Guilin also has a reputation for its favorable climate, which was praised by the poet Du Fu from the Tang Dynasty who claimed "All the five ridges are hot, but only Guilin is pleasant".
It snows infrequently in Guilin and the weather is ideal for all year round blooming of flowers. With an average low of 9℃ and average high of 28℃, it’s easy to understand why Guilin held such appeal historically and still does today.
Due to its more temperate climate, humidity is a factor in Guilin, however it is definitely a city that can be visited all year round. Just remember to bring an umbrella if you’re planning to travel in spring because this is when most rain falls.
Lhasa is a destination that is aptly named ‘Sunshine City’. The small temperature variations throughout the year, but frequently large changes in daily temperatures, makes Lhasa unique among the list of best places to visit in China.
Located in the middle of the Tibet Plateau on the north side of the Himalayas at an altitude of 3,650 meters Lhasa sits in the plain of the middle valley of the Lhasa River. As you’d expect with a place that seems to almost touch the clouds, it can get very cold. Expect sub-zero temperatures. In fact, locals say that Lhasa enjoys ‘four seasons in a day and a cold winter throughout the year’. This is the ever-practical Tibetans dress as they do. The traditional robe allows the wearer to remove it from one shoulder during the day to stay cool, and then reposition as the sun goes down to stay warm.
Many travelers take advantage of Hong Kong’s convenience as a travel thoroughfare and why not? Certainly, Hong Kong’s climate lends itself to a visit on route to China.

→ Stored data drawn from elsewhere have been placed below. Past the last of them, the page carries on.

(* ===== verification/NvmeQueueTheorems.v ===== *)
(** * Theorems about the queues of the host driver *)

From S2P Require Import Prelude Ring Horae NvmeCore NvmeCoreTheorems NvmeQueue NvmeQueueFacts.

Section passes.
Context (D : Z).

Lemma irq_takes_all jiffies q posted c :
  cq_ok q posted c -> Forall (fun e => 0 <= cqe_id e) posted ->
  exists r q', nvme_irq D jiffies q = Ret r q' /\ took D q posted c (Z.of_nat (length posted)) q' /\
    (c < Z.of_nat (length posted) -> r = IRQ_HANDLED).
Proof.
  intros Hok Hids. pose proof Hok as [Hd _ Hc Hr _ _ _ _]. unfold nvme_irq, bind, get, modify.
  destruct (process_cq_ok (-1) q posted c Hok) as (found & c' & q1 & -> & Hc' & Hs & Hlog & Hres).
  assert (c' = Z.of_nat (length posted)) as ->.
  { destruct found; [|apply Hres]. destruct Hres as (e & He & Hid & _).
    rewrite Forall_forall in Hids. specialize (Hids e (list_elem_of_lookup_2 _ _ _ He)). lia. }
  set (q2 := q1 <| last_cq_head := _ |>).
  assert (Hs2 : same_cq q1 q2) by (subst q2; destruct q1; by split_and!).
  destruct (take_and_complete D jiffies q posted c _ q1 q2 Hok Hc' Hs Hlog Hs2) as (q' & E & Ht);
    [by destruct q1|].
  destruct (Z.eqb_spec (c mod q_depth q) (Z.of_nat (length posted) mod q_depth q)) as [Eq|Eq]; cbn [negb].
  - assert (c = Z.of_nat (length posted)) as Ec by (apply (mod_lap_inj (q_depth q)); lia).
    eexists _, q2. split; [reflexivity|]. split; [|lia]. rewrite <- Ec in *.
    pose proof Hs as (I & Dd & _). split_and!; [lia..| | | |].
    + eapply cq_ok_same; [exact Hs2|]. eapply cq_ok_same; [exact Hs|]. apply (at_head_ok q posted c c); [done|lia].
    + by destruct q1.
    + by destruct q1.
    + rewrite Z.sub_diag in *. simpl in *. rewrite app_nil_r. by destruct q1.
  - rewrite E. by eexists _, q'.
Qed.
End passes.

(** ** The device's side *)

Inductive cq_op :=
| Post (id status result : Z)      (* the device completes a command *)
| Irq (jiffies : Z)
| Poll (jiffies tag : Z).

(** The queue, the completions posted and the number of them taken. *)
Record cq_sys := mk_cq_sys { cq : nvme_queue; posted : list nvme_completion; taken : Z }.

(** The device writes its next slot with the phase of its lap; it waits when
    the queue is full. *)
Definition device_post (id status result : Z) (s : cq_sys) : cq_sys :=
  let d := q_depth (cq s) in
  let p := Z.of_nat (length (posted s)) in
  if p + 1 <? taken s + d then
    let e := mk_cqe id (2 * status + phase_of d p) result in
    mk_cq_sys ((cq s) <| cqes ::= <[Z.to_nat (p mod d) := e]> |>) (posted s ++ [e]) (taken s)
  else s.

(** After a pass the device reads how far the driver's head has moved. *)
Definition after_pass {A} (s : cq_sys) (o : outcome nvme_queue A) : option cq_sys :=
  match o with
  | Ret _ q => Some (mk_cq_sys q (posted s) (taken s + (cq_head q - taken s) mod q_depth q))
  | _ => None
  end.

Definition cq_step (D : Z) (o : cq_op) (s : cq_sys) : option cq_sys :=
  match o with
  | Post id status result => Some (device_post id status result s)
  | Irq jiffies => after_pass s (nvme_irq D jiffies (cq s))
  | Poll jiffies tag => after_pass s (nvme_poll D jiffies tag (cq s))
  end.

Fixpoint cq_run (D : Z) (ops : list cq_op) (s : cq_sys) : option cq_sys :=
  match ops with
  | [] => Some s
  | o :: ops => s' ← cq_step D o s; cq_run D ops s'
  end.

(** A queue just created. *)
Definition fresh_sys (jiffies : Z) (dbs : option (list dbbuf)) (stride id : Z) (q : nvme_queue) : cq_sys :=
  mk_cq_sys (nvme_init_queue jiffies dbs stride id (q <| qlog := [] |>)) [] 0.

(** A posted completion names a command, tags are not negative. *)
Definition op_wf (o : cq_op) : Prop := match o with Post id _ _ => 0 <= id | _ => True end.

Definition sys_ok (D : Z) (s : cq_sys) : Prop :=
  cq_ok (cq s) (posted s) (taken s) /\ Forall (fun e => 0 <= cqe_id e) (posted s) /\
  completions (qlog (cq s)) = cqe_event D (cq s) <$> take (Z.to_nat (taken s)) (posted s).

Lemma phase_bit st ph : ph = 0 \/ ph = 1 -> Z.land (2 * st + ph) 1 = ph.
Proof.
  intros Hph. change 1 with (Z.ones 1) at 1. rewrite Z.land_ones by lia. change (2 ^ 1) with 2.
  rewrite Z.mul_comm, Z.add_comm, Z.mod_add by lia. apply Z.mod_small. lia.
Qed.

Lemma post_ok D id st res s : 0 <= id -> sys_ok D s -> sys_ok D (device_post id st res s).
Proof.
  intros Hid (Hok & Hids & Hlog). unfold device_post. set (d := q_depth (cq s)). set (p := Z.of_nat (length (posted s))).
  destruct (Z.ltb_spec (p + 1) (taken s + d)) as [Hroom|]; [|done].
  set (e := mk_cqe id _ res). pose proof Hok as [Hd Hl Hc Hr Hh Hp Hlive Hstale]. fold d p in Hd, Hl, Hc, Hr, Hh, Hp, Hlive, Hstale.
  assert (He : cqe_phase e = phase_of d p).
  { apply phase_bit. unfold phase_of. destruct (Z.even _); auto. }
  assert (Hdiff : forall j, j <> p -> Z.abs (j - p) < d -> Z.to_nat (p mod d) <> Z.to_nat (j mod d)).
  { intros j Hne Hj E. apply Hne. apply Z2Nat.inj in E; [|apply Z.mod_pos_bound; lia..].
    symmetry. apply (mod_lap_inj d); lia. }
  assert (Hlen : Z.of_nat (length (posted s ++ [e])) = p + 1) by (rewrite length_app; simpl; lia).
  split_and!; cbn [cq posted taken].
  - split; cbn [posted taken]; rewrite ?Hlen; fold d; simpl; try (done || lia).
    + by rewrite length_insert.
    + intros j Hj. fold d in Hj |- *. destruct (decide (j = p)) as [->|].
      * exists e. rewrite list_lookup_insert_eq by (pose proof (Z.mod_pos_bound p d ltac:(lia)); lia).
        subst p. by rewrite Nat2Z.id, list_lookup_middle.
      * rewrite list_lookup_insert_ne by (apply Hdiff; lia).
        destruct (Hlive j) as (e' & ? & He' & ?); [lia|]. exists e'. split_and!; [done| |done].
        apply lookup_app_l_Some. done.
    + intros j Hj. rewrite list_lookup_insert_ne by (apply Hdiff; lia). apply Hstale. lia.
  - apply Forall_app. split; [done|]. by apply Forall_singleton.
  - change (completions (qlog (cq s)) = cqe_event D (cq s) <$> take (Z.to_nat (taken s)) (posted s ++ [e])).
    rewrite Hlog, take_app_le; [done|]. lia.
Qed.

Lemma took_ok D s c' q' :
  sys_ok D s -> took D (cq s) (posted s) (taken s) c' q' ->
  taken s + (cq_head q' - taken s) mod q_depth q' = c' /\ sys_ok D (mk_cq_sys q' (posted s) c').
Proof.
  intros (Hok & Hids & Hlog) (Hc' & Hok' & Ei & Ed & Hl'). pose proof Hok as [Hd _ Hc Hr _ _ _ _].
  split.
  - rewrite (co_head _ _ _ Hok'), Ed, Zminus_mod_idemp_l, Z.mod_small; lia.
  - split_and!; simpl; [done..|]. rewrite Hl', Hlog, <- fmap_app.
    rewrite (list_fmap_ext (cqe_event D q') (cqe_event D (cq s))) by (intros; by apply cqe_event_same).
    f_equal. rewrite <- (take_drop (Z.to_nat (taken s)) (posted s)) at 3.
    rewrite take_app, take_take, length_take. f_equal; [f_equal; lia|f_equal; lia].
Qed.

Lemma poll_takes D jiffies tag q ps c :
  cq_ok q ps c ->
  exists found c' q', nvme_poll D jiffies tag q = Ret found q' /\ took D q ps c c' q'.
Proof.
  intros Hok. pose proof Hok as [Hd Hl Hc Hr Hh Hp Hlive Hstale]. unfold nvme_poll, nvme_cqe_pending, bind, get.
  assert (He : exists e, cqes q !! Z.to_nat (cq_head q) = Some e).
  { apply lookup_lt_is_Some. rewrite Hh. pose proof (Z.mod_pos_bound c (q_depth q) ltac:(lia)). lia. }
  destruct He as [e He]. unfold cqe_at. rewrite He. unfold ret at 1 2. destruct (negb _).
  - exists false, c, q. split; [done|]. by apply took_nothing.
  - destruct (process_cq_ok tag q ps c Hok) as (found & c' & q1 & -> & Hc' & Hs & Hlog & Hres).
    destruct (take_and_complete D jiffies q ps c c' q1 q1 Hok Hc' Hs Hlog (same_cq_refl q1) eq_refl) as (q' & -> & Ht).
    by exists found, c', q'.
Qed.

Lemma cq_step_ok D o s :
  op_wf o -> sys_ok D s -> exists s', cq_step D o s = Some s' /\ sys_ok D s' /\
    (forall j, o = Irq j -> taken s' = Z.of_nat (length (posted s'))).
Proof.
  intros Hw Hs. destruct o as [id st res|j|j tag]; simpl.
  - eexists. split; [reflexivity|]. split; [by apply post_ok|done].
  - destruct (irq_takes_all D j (cq s) (posted s) (taken s)) as (r & q' & -> & Ht & _); [apply Hs|apply Hs|].
    simpl. destruct (took_ok D s _ q' Hs Ht) as [-> Hok]. eexists. split; [reflexivity|]. done.
  - destruct (poll_takes D j tag (cq s) (posted s) (taken s)) as (found & c' & q' & -> & Ht); [apply Hs|].
    simpl. destruct (took_ok D s c' q' Hs Ht) as [-> Hok]. eexists. split; [reflexivity|]. done.
Qed.

Lemma fresh_sys_ok D jiffies dbs stride id q :
  2 <= q_depth q < 2 ^ 16 -> sys_ok D (fresh_sys jiffies dbs stride id q).
Proof.
  intros Hd. split_and!; [|constructor|].
  - assert (Ed : q_depth (cq (fresh_sys jiffies dbs stride id q)) = q_depth q).
    { simpl. unfold nvme_init_queue, nvme_dbbuf_init. destruct dbs, (id =? 0), q; done. }
    assert (Eq : cqes (cq (fresh_sys jiffies dbs stride id q)) = replicate (Z.to_nat (q_depth q)) (mk_cqe 0 0 0)).
    { simpl. unfold nvme_init_queue, nvme_dbbuf_init. destruct dbs, (id =? 0), q; done. }
    split; rewrite ?Ed, ?Eq, ?length_replicate; simpl; try lia.
    + rewrite Zmod_0_l. unfold nvme_init_queue, nvme_dbbuf_init. destruct dbs, (id =? 0), q; done.
    + unfold phase_of. rewrite Zdiv_0_l. unfold nvme_init_queue, nvme_dbbuf_init. destruct dbs, (id =? 0), q; done.
    + intros j Hj. exists (mk_cqe 0 0 0). rewrite Z.mod_small by lia. split; [apply lookup_replicate_2; lia|].
      unfold phase_of. by rewrite Z.div_small by lia.
  - simpl. unfold nvme_init_queue, nvme_dbbuf_init. destruct dbs, (id =? 0), q; done.
Qed.

(** C24: Completions are handled exactly once and in order: on a queue just
    created, whatever completions the device posts (as long as it does not
    overrun the queue) and however interrupts and polls are interleaved with
    them, the driver does not fault or loop, and what it has done to requests
    is what the completions it took say, one after the other: none is skipped,
    handled twice or read before the device wrote it.  After an interrupt all
    posted completions have been taken. *)
Theorem completions_handled_once D jiffies dbs stride id q ops :
  2 <= q_depth q < 2 ^ 16 -> Forall op_wf ops ->
  exists s, cq_run D ops (fresh_sys jiffies dbs stride id q) = Some s /\
    completions (qlog (cq s)) = cqe_event D (cq s) <$> take (Z.to_nat (taken s)) (posted s) /\
    0 <= taken s <= Z.of_nat (length (posted s)) /\
    (forall j, last ops = Some (Irq j) -> taken s = Z.of_nat (length (posted s))).
Proof.
  intros Hd Hw. pose proof (fresh_sys_ok D jiffies dbs stride id q Hd) as Hs. revert Hs.
  generalize (fresh_sys jiffies dbs stride id q). induction ops as [|o ops IH]; intros s Hs.
  - exists s. split_and!; [done|apply Hs|apply Hs|apply Hs|done].
  - apply Forall_cons in Hw as [Hwo Hw]. destruct (cq_step_ok D o s Hwo Hs) as (s1 & E & Hs1 & Hirq).
    destruct (IH Hw s1 Hs1) as (s2 & R & Hl & Ht & Hlast). exists s2. cbn [cq_run]. rewrite E. cbn [mbind option_bind].
    split_and!; [done..| |lia|lia|].
    + done.
    + intros j Hj. destruct ops as [|o' ops']; [|by apply (Hlast j)].
      simpl in R. injection R as <-. injection Hj as ->. by apply (Hirq j).
Qed.

(** ** Submission *)

(** The doorbell in memory moves from [old] to [new]: did it pass [event]? *)
Definition passes_event (old new event : Z) : Prop :=
  exists k, 0 <= k < u16 (new - old) /\ event = u16 (old + k).

Lemma need_event_passes event new old :
  0 <= event < 2 ^ 16 -> 0 <= new < 2 ^ 16 -> 0 <= old < 2 ^ 16 ->
  nvme_dbbuf_need_event event new old = true <-> passes_event old new event.
Proof.
  intros He Hn Ho. unfold nvme_dbbuf_need_event, passes_event, wrap. pow2_consts. rewrite Z.ltb_lt.
  assert (Hm : forall x, -65536 <= x < 65536 -> x mod 65536 = if x <? 0 then x + 65536 else x)
    by (intros; apply mod_unwrap_neg; lia).
  rewrite (Hm (new - event - 1)), (Hm (new - old)) by lia. split.
  - intros Hlt. exists ((event - old) mod 65536). rewrite Zplus_mod_idemp_r.
    replace (old + (event - old)) with event by lia. rewrite (Z.mod_small event), (Hm (event - old)) by lia.
    revert Hlt. zcases; lia.
  - intros (k & Hk & ->). revert Hk. assert (Hk' : forall y, 0 <= y < 2 * 65536 -> y mod 65536 = if y <? 65536 then y else y - 65536)
      by (intros; apply mod_unwrap; lia).
    zcases; intros Hk; rewrite Hk' in * by lia; revert Hk; zcases; lia.
Qed.

(** The submission queue: the commands at the device's disposal are in the
    slots before the tail. *)
Definition sq_ok (q : nvme_queue) : Prop :=
  2 <= q_depth q < 2 ^ 16 /\ Z.of_nat (length (sq_cmds q)) = q_depth q /\ 0 <= sq_tail q < q_depth q.

(** One submission, from any well-formed submission queue. *)
Lemma submit_cmd_ok cmd q :
  sq_ok q -> (forall d, dbbuf_sq q = Some d -> 0 <= db_event d < 2 ^ 16 /\ 0 <= db_value d < 2 ^ 16) ->
  runs (nvme_submit_cmd cmd) q (fun _ q' =>
    sq_ok q' /\ sq_tail q' = (sq_tail q + 1) mod q_depth q /\
    sq_cmds q' = <[Z.to_nat (sq_tail q) := cmd]> (sq_cmds q) /\
    db_value <$> dbbuf_sq q' = (fun _ => sq_tail q') <$> dbbuf_sq q /\
    exists rung, qlog q' = qlog q ++ (if rung : bool then [WriteSqDb (sq_tail q')] else []) /\
      (rung = true <-> match dbbuf_sq q with
                       | None => True
                       | Some d => passes_event (db_value d) (sq_tail q') (db_event d)
                       end)).
Proof.
  intros (Hd & Hl & Ht) Hdb. unfold nvme_submit_cmd, runs, bind, get, modify, qemit, check.
  destruct (Z.ltb_spec (sq_tail q) (Z.of_nat (length (sq_cmds q)))); [|lia].
  assert (Etail : (if u16 (sq_tail q + 1) =? q_depth q then 0 else u16 (sq_tail q + 1)) = (sq_tail q + 1) mod q_depth q).
  { rewrite <- (next_index (q_depth q) (sq_tail q)) by lia. by rewrite (Z.mod_small (sq_tail q)) by lia. }
  cbv zeta. rewrite Etail. set (t := (sq_tail q + 1) mod q_depth q).
  assert (Hb : 0 <= t < q_depth q) by (apply Z.mod_pos_bound; lia).
  unfold ret at 1. destruct (dbbuf_sq q) as [d|] eqn:Edb; cbn [nvme_dbbuf_update_and_check_event].
  - destruct (Hdb d eq_refl) as [He Hv]. rewrite !wrap_small by lia.
    pose proof (need_event_passes (db_event d) t (db_value d) He ltac:(lia) Hv) as Hne.
    destruct (nvme_dbbuf_need_event _ _ _); unfold ret, sq_ok; destruct q; simpl in *;
      (split_and!; [lia|lia|rewrite length_insert; lia|lia|lia|done|done|done|]).
    + exists true. split; [done|]. by rewrite <- Hne.
    + exists false. rewrite app_nil_r. split; [done|]. by rewrite <- Hne.
  - unfold sq_ok. destruct q; simpl in *; subst.
    (split_and!; [lia|lia|rewrite length_insert; lia|lia|lia|done|done|done|]). by exists true.
Qed.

With a mild average annual temperature of 22.8°C that belies the heat and humidity of Hong Kong’s summer, you may want to time your transit through Hong Kong to avoid the warmer months between May to September. During this peak period, there are significant rainfalls and typhoons, both of which can detract from your holiday experience, so best to time your holiday in Hong Kong with the arrival of autumn from September to November. It’s when you’ll find there is plenty of sunshine balanced by balmy breezes that come in from the Pacific Ocean.